La photographie contemporaine est marquée par des transformations importantes causées par le déferlement de l’image numérique depuis les années 1980, et plus récemment par la grande démocratisation de la pratique de la photographie.
Au Centre photographique d’Ile de France l’exposition se concentre sur une approche formaliste : un retour aux bases de la pratique photographique — la lumière, la décomposition chromatique, la réaction chimique… Bien que la photographie ait fait apparaître des images inconnues pour l’œil humain, elle a longtemps été considérée comme la transcription objective de la réalité. Mais depuis l’apparition du numérique elle est manipulée, retouchée voire truquée, et atteinte dans son statut de vérité. Les artistes présentés dans « La Photographie à l’épreuve de l’abstraction » inventent des protocoles qui remettent en cause le prétendu réalisme du médium photographique.
Revisiter la chambre noire
James Welling nous fait pénétrer au cœur du procédé chimique. Dans Gelatin Photograph 47, 1985 nous admirons des morceaux de gélatine et procédons par le regard à une dissection des matériaux qui composent une photographie. Meghann Riepenhoff a grandi avec le numérique mais elle revient aux origines de la photographie par le cyanotype, procédé du XIXe siècle, qui consiste à obtenir le négatif d’un élément par une mise en contact direct. David Coste utilise également une technique ancienne : la piezographie, qui rappelle la gravure et permet une expérience de l’intensité du noir et blanc.
Isabelle Le Minh, non sans ironie, rend visible un petit geste du quotidien : le contact des doigts sur l’écran tactile. Sa série iPhone incarne les quelques secondes nécessaires au déclenchement de l’appareil photo miniaturisé dans un geste répandu et banalisé.
Anne-Camille Allueva déconstruit le médium photographique dans sa réception en créant des dispositifs qui donnent à l’image une dimension sculpturale. Jesús Alberto BenÃtez fusionne lui aussi plusieurs pratiques artistiques et questionne ainsi la supposée objectivité de la photographie qu’il est alors difficile de distinguer de la peinture et du dessin.

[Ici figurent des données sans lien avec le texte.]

(* ===== verification/Prelude.v ===== *)
(** * A verification library for the AvioSync service stubs (async_dev)

    The repository under [src/] is four independent fragments of a
    multi-service product:

    - [src/apps/backend/src/entities/user.entity.ts]: the TypeORM entity
      [User], mapped to the table [users] (uuid primary key, unique email,
      varchar role restricted by its TypeScript type to four literals,
      creation timestamp);
    - [src/apps/file-storage/src/index.ts]: a Fastify process on port 3002
      with the multipart plugin and one route [POST /upload];
    - [src/apps/payment-service/src/index.ts]: an Express process on port
      3003 with the JSON body parser and one route
      [POST /api/v1/payments/invoices];
    - [src/apps/frontend/src/components/layout/TopNav.tsx]: a React
      component returning static markup.

    They share no state and talk to nobody: each process is a pure function
    from one request to one reply, composed of the framework's request
    pipeline (body parsing, routing, error replies) and the handler written
    in the repository.  What the handlers call of their framework
    ([request.file()], [express.json()], [res.json], [reply.code().send()])
    is modelled as executable definitions of the framework's documented
    behaviour, kept apart from the definitions that translate the
    repository's lines, so that a reader can see which is which.

    ** Files, in dependency order

    - [Prelude] (this file): the scope [avio_scope], the result type of
      fallible code with its bind notation, association lists with the
      JavaScript own-property discipline (lookup of the first binding,
      in-place update of an existing key, append of a new one), a list
      lemma, lemmas on string concatenation and [strip_prefix], the hint
      databases [avio] and [avio_rw] and shared tactics ([avio_simp],
      [str_len]).
    - [JsValue]: the values a JSON body parser produces and a response
      serializer consumes ([undefined], [null], booleans, integer numbers,
      strings, arrays, objects as ordered property lists) with a nested
      induction principle and decidable equality; property access
      [js_get]; [require_object_coercible], with which destructuring
      throws a [TypeError] on [undefined] and [null]; [ToBoolean] and
      [||]; and [json_normalize], what [JSON.stringify] keeps (properties
      holding [undefined] are dropped).
    - [Http]: requests (method, URL, [Content-Type], the body as its parser
      yields it), replies, media types, the path matching of the two
      routers (Express: case-insensitive, optional trailing slash;
      Fastify: exact) and the class [HttpService] a process offers to the
      deployment (its port, its reply to each request or none).
    - [Binary64]: the engine's numbers, as far as integers go: rounding
      of a decimal literal [mant * 10^scale] to the nearest binary64
      value with ties to even ([of_decimal], exact rational arithmetic on
      [Z], subnormals, overflow beyond 2^1024), and the shortest digits
      that read back as a value ([shortest], Number::toString).  Lemmas:
      integers of magnitude at most 2^53 are exact, odd integers between
      2^53 and 2^54 are not, rounding is idempotent.
    - [Json]: [JSON.parse] and [JSON.stringify] over [string]: a lexer
      for numbers and strings, the recursive-descent parser
      [parse_value]/[parse_elems]/[parse_members] with fuel, object
      creation by CreateDataProperty (array-index keys first, in
      ascending order, as V8 lays them out), and the printer [text_of].
      Lemmas: the parser reads back what the printer writes
      ([parse_stringify]), it never runs out of its fuel
      ([json_parse_terminates]), and what it yields is a value of the
      engine ([json_parse_ok]).
    - [FileStorage]: [Module Fastify] is the framework as the handler sees
      it (application builders, content-type parsers, route lookup,
      [request.file()] of [@fastify/multipart], default error handler);
      [Module FileStorage] translates [file-storage/src/index.ts]:
      [upload_handler] (lines 7-12) and [file_storage_app] (lines 4-14).
      Theorems C1, C2, C6, C8, C16, C26: the reply on every branch (no
      file: 400; a file: 200 with id, filename, url; not multipart: the
      plugin's 406; other routes: 404, or 400 when the JSON parser
      refuses the body first), the refinement of the endpoint contract
      of the spec by the service for every request on the route, and
      that the filename is the last path segment of the name the client
      sent (busboy's [basename]).
    - [Payment]: [Module Express] is the framework (builders, body-parser
      [json] in strict mode, router, final handler), for Express 4 and 5,
      which differ in the default [req.body] and in what happens to a
      rejected async handler, and the router's answer to OPTIONS on a
      routed path; [Module Payment] translates
      [payment-service/src/index.ts]: [invoice_handler] (lines 6-9) and
      [payment_app] (lines 3-11).  Theorems C3, C9-C12, C17, C25: the
      echo of [amount_cents] and [currency] for every JSON object, a
      malformed or scalar body refused with 400 before routing, a request
      without JSON (200 without the fields on Express 4, 500 on Express
      5), an answer to every request, 404 off the route except the
      router's 200 to an OPTIONS preflight on the invoice path, and the
      two versions agree on every other request.
    - [Wire]: the payment service at the level of characters: the body
      text goes through body-parser's [json] (strict mode, an empty body
      is [{}]) and [JSON.parse], the reply through [JSON.stringify].
      Theorems C19-C21: the echo read back by a client is the typed
      model's echo (a refinement of [Payment] by the text level), exact
      up to 2^53 and altered above it.
    - [User]: [Module User] translates [user.entity.ts]: [Role], its
      varchar spelling, the entity [User], the stored [user_row],
      [insert_user], the insertion with the generated uuid, the creation
      date and the primary-key and unique-email constraints, on a [gmap]
      from id to row, and [save_user], [repository.save] of an entity
      with its id (an update that keeps the id and [created_at]).  The
      inductive [step] is the table over time with its clock (ticks,
      insertions, saves, deletions).  Theorems C4, C5, C7, C13-C15,
      C22-C24: the table invariant [table_wf] preserved by every
      insertion, insertion on each branch and its exact success
      condition, typed insertions keep roles typed, the schema accepts
      any role string; by induction on [rtc step], every reachable table
      is well formed with its creation dates between the start and the
      clock, and reads back as entities when only entities are saved; a
      save keeps the creation date.
    - [Deployment]: the two processes keyed by their ports, built from
      their [HttpService] instances.  Theorem C18: the payment process on
      port 3003 answers a request for [/upload] with Express's 404 page,
      whatever its method.
    - [TopNav]: [TopNav.tsx] as a markup tree with React's static
      rendering.  The component is a constant tree; no theorem is stated
      of it.

    ** Fuel and bounds

    Every function of the model computes, so the witnesses run by
    [reflexivity] or [vm_compute].  All are structurally recursive except
    two, which take fuel.  [Json.json_parse] gives its parser
    [2 * length + 1]: each nested call either consumes a character or
    returns, and [parse_progress] proves that this fuel is never
    exhausted ([json_parse_terminates]: the result is never
    [OutOfFuel]).  [Binary64.dec_digits] takes
    [log2 n + 1] steps, at least the number of decimal digits of [n]
    ([dec_digits_range]).
    Numbers are integers: the handled [amount_cents] is an integer count
    of minor units, exact up to 2^53 and rounded to binary64 beyond.

    ** What is not modelled

    Logging ([logger: true]) and the console message of [app.listen]; the
    multipart text format (an upload is modelled by the parts its parser
    yields); JSON numbers with a fraction or an exponent that leaves the
    integers, and [\u] escapes above 127 (the parser reports them as
    [Unsupported], outside the model); the file stream of an upload (the
    handler never reads it); the SQL TypeORM emits, transactions and
    concurrent writers; the [Allow] header of Express's OPTIONS answer,
    body-parser's 100 kB limit and its refusal of non-UTF charsets
    (a JSON payload stands for a body the parser decoded); busboy's
    error on a multipart type without a boundary; the network stack and
    host binding.

    ** Further work

    The multipart text format with its parser, so that the file-storage
    service is served at the level of characters like the payment
    service (the parser's rule for telling files from fields differs
    between busboy versions, and the repository does not pin one);
    JSON numbers with fractions. *)

From stdpp Require Export base strings list gmap.
From Stdlib Require Export ZArith.

Declare Scope avio_scope.
Delimit Scope avio_scope with avio.
Open Scope avio_scope.

Create HintDb avio discriminated.
Create Rewrite HintDb avio_rw.

(** ** Results of fallible code *)

(** [Ok a] is a normal completion, [Err e] an exception or an error reply
    travelling up to the framework's error handler. *)
Inductive result (E A : Type) : Type :=
| Ok (a : A)
| Err (e : E).
Arguments Ok {E A} a.
Arguments Err {E A} e.

Definition result_bind {E A B} (m : result E A) (k : A -> result E B) : result E B :=
  match m with
  | Ok a => k a
  | Err e => Err e
  end.

Notation "x <- m ;; k" := (result_bind m (fun x => k))
  (at level 100, m at next level, right associativity) : avio_scope.

Lemma result_bind_Ok {E A B} (a : A) (k : A -> result E B) :
  result_bind (Ok a) k = k a.
Proof. reflexivity. Qed.

Lemma result_bind_Err {E A B} (e : E) (k : A -> result E B) :
  result_bind (Err e) k = Err e.
Proof. reflexivity. Qed.

Lemma result_bind_eq_Ok {E A B} (m : result E A) (k : A -> result E B) b :
  result_bind m k = Ok b -> exists a, m = Ok a /\ k a = Ok b.
Proof. destruct m; simpl; [eauto | discriminate]. Qed.

#[export] Hint Rewrite @result_bind_Ok @result_bind_Err : avio_rw.

(** ** Association lists with the own-property discipline of JavaScript

    An ordinary object keeps its own properties in creation order;
    assigning an existing key replaces the value in place, a new key is
    appended.  HTTP header lists and parsed JSON objects follow it. *)

Section Assoc.
Context {K V : Type} `{EqDecision K}.

Fixpoint assoc_get (k : K) (l : list (K * V)) : option V :=
  match l with
  | [] => None
  | (k', v) :: l' => if decide (k = k') then Some v else assoc_get k l'
  end.

Fixpoint assoc_put (k : K) (v : V) (l : list (K * V)) : list (K * V) :=
  match l with
  | [] => [(k, v)]
  | (k', v') :: l' =>
      if decide (k = k') then (k', v) :: l' else (k', v') :: assoc_put k v l'
  end.

Lemma assoc_get_put_eq k v l : assoc_get k (assoc_put k v l) = Some v.
Proof.
  induction l as [|[k' v'] l IH]; simpl; [by rewrite decide_True |].
  case_decide; simpl; [by rewrite decide_True | by rewrite decide_False].
Qed.

Lemma assoc_get_put_ne k k2 v l :
  k <> k2 -> assoc_get k2 (assoc_put k v l) = assoc_get k2 l.
Proof.
  intros Hne. induction l as [|[k' v'] l IH]; simpl.
  - by rewrite decide_False.
  - case_decide; subst; simpl; case_decide; congruence.
Qed.

Lemma assoc_get_Some_In k l v : assoc_get k l = Some v -> In (k, v) l.
Proof.
  induction l as [|[k' v'] l IH]; simpl; [discriminate |].
  case_decide; [intros [= <-]; subst; auto | auto].
Qed.

Lemma assoc_get_None k l : assoc_get k l = None <-> k ∉ map fst l.
Proof.
  induction l as [|[k' v'] l IH]; simpl; [set_solver |].
  case_decide; subst; [split; [discriminate | set_solver] |].
  rewrite IH. set_solver.
Qed.

Lemma assoc_put_keys_in k v l :
  k ∈ map fst l -> map fst (assoc_put k v l) = map fst l.
Proof.
  induction l as [|[k' v'] l IH]; simpl; [set_solver |].
  intros Hin. case_decide; subst; [done |].
  cbn [map fst]. rewrite IH; [done | set_solver].
Qed.

Lemma assoc_put_keys_notin k v l :
  k ∉ map fst l -> map fst (assoc_put k v l) = map fst l ++ [k].
Proof.
  induction l as [|[k' v'] l IH]; simpl; [done |].
  intros Hin. rewrite decide_False by set_solver.
  cbn [map]. rewrite IH; [done | set_solver].
Qed.

(** Keys stay distinct: an object built by [assoc_put] never holds the
    same key twice. *)
Lemma assoc_put_NoDup k v l :
  NoDup (map fst l) -> NoDup (map fst (assoc_put k v l)).
Proof.
  intros Hnd. destruct (decide (k ∈ map fst l)).
  - by rewrite assoc_put_keys_in.
  - rewrite assoc_put_keys_notin by done.
    apply NoDup_app. split; [done | split; [set_solver | apply NoDup_singleton]].
Qed.
End Assoc.

#[export] Hint Rewrite @assoc_get_put_eq : avio_rw.

(** ** Lists *)

(** Two members of a list whose images are duplicate-free and equal are
    the same member. *)
Lemma NoDup_map_eq {A B} (f : A -> B) (l : list A) x y :
  NoDup (map f l) -> x ∈ l -> y ∈ l -> f x = f y -> x = y.
Proof.
  induction l as [|z l IH]; simpl; [set_solver |].
  intros [Hz Hnd]%NoDup_cons Hx Hy Hf.
  apply elem_of_cons in Hx as [-> | Hx], Hy as [-> | Hy]; [done | | | by apply IH].
  - destruct Hz. rewrite Hf. apply list_elem_of_In, in_map, list_elem_of_In, Hy.
  - destruct Hz. rewrite <- Hf. apply list_elem_of_In, in_map, list_elem_of_In, Hx.
Qed.
#[export] Hint Resolve assoc_put_NoDup assoc_get_Some_In : avio.

(** A route table of one route: the lookup keeps the route exactly when
    its test holds. *)
Lemma head_filter_singleton {A} (f : A -> bool) (x : A) :
  head (filter (fun y => Is_true (f y)) [x]) = if f x then Some x else None.
Proof. cbn. case_decide as Hx; destruct (f x); done. Qed.

#[export] Hint Rewrite @head_filter_singleton : avio_rw.

(** ** Strings *)

(** [String.append] does not unfold under [simpl] (stdpp); these are its
    equations. *)
Lemma str_app_cons c s t : String c s +:+ t = String c (s +:+ t).
Proof. reflexivity. Qed.

Lemma str_app_nil_l t : EmptyString +:+ t = t.
Proof. reflexivity. Qed.

Lemma str_app_nil_r s : s +:+ EmptyString = s.
Proof. induction s as [|c s IH]; [done |]. by rewrite str_app_cons, IH. Qed.

Lemma str_app_assoc s t u : (s +:+ t) +:+ u = s +:+ (t +:+ u).
Proof. induction s as [|c s IH]; [done |]. by rewrite !str_app_cons, IH. Qed.

Lemma str_length_app s t : String.length (s +:+ t) = (String.length s + String.length t)%nat.
Proof. induction s as [|c s IH]; [done |]. rewrite str_app_cons. simpl. by rewrite IH. Qed.

#[export] Hint Rewrite str_app_cons str_app_nil_l str_app_assoc : avio_rw.

(** The rest of [s] after the prefix [w], if [s] starts with it. *)
Fixpoint strip_prefix (w s : string) : option string :=
  match w, s with
  | EmptyString, _ => Some s
  | String a w', String b s' => if Ascii.eqb a b then strip_prefix w' s' else None
  | _, _ => None
  end.

Lemma strip_prefix_app w r : strip_prefix w (w +:+ r) = Some r.
Proof. induction w as [|a w IH]; simpl; [done |]. by rewrite Ascii.eqb_refl. Qed.

(** ** Shared tactics *)

(** [avio_simp] rewrites with the development's equations and closes what
    is then a matter of computation. *)
Ltac avio_simp :=
  repeat (progress (autorewrite with avio_rw; cbn -[decide bool_decide String.eqb]));
  try done.

(** [str_len] turns the lengths of concatenations into sums, for [lia]. *)
Ltac str_len :=
  repeat progress (
    repeat match goal with
           | H : context [String.length (_ +:+ _)] |- _ => rewrite str_length_app in H
           | |- context [String.length (_ +:+ _)] => rewrite str_length_app
           end;
    cbn [String.length] in * ).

A rebours de l’instantanéité des images numériques, Laure Tiberghien crée de la photographie sur un temps long. Elle travaille avec du papier photosensible qu’elle expose plus ou moins à la lumière en vue de provoquer la magie d’un accident photographique. Philippe Durand explore aussi les nuances du spectre chromatiques, non pas obtenues par hasard mais par des manipulations précises de filtres sur une table lumineuse. Mustapha Azeroual expose la lumière pure en établissant dans sa série Radiance un répertoire de lumière, du lever au coucher du soleil, tout comme Sébastien Reuzé exploite la luminosité de la Côte d’Azur et amène le visiteur face à un halo sensoriel et méditatif.
Une abstraction révélatrice
Karim Kal, quant à lui, expérimente l’ombre pour photographier des lieux sous tension dans les banlieues. Il utilise un flash de courte portée avec une vitesse d’obturation rapide afin de ne rendre perceptibles que certains détails. Rendre visible la réalité crue par l’abstraction est aussi la démarche du duo Broomberg&Chanarin qui immortalise les intérieurs vides des studios de photo publicitaire au moment de la crise des subprimes, et dévoile ainsi l’effondrement du rêve américain… Anouk Kruithof, quant à elle, collecte ses images sur internet, en particulier des vues aériennes imprimées sur du latex puis suspendues. Ce procédé ne permet qu’entrevoir la réalité qui se cache dans les plis du latex et dans le flot continu d’images numériques.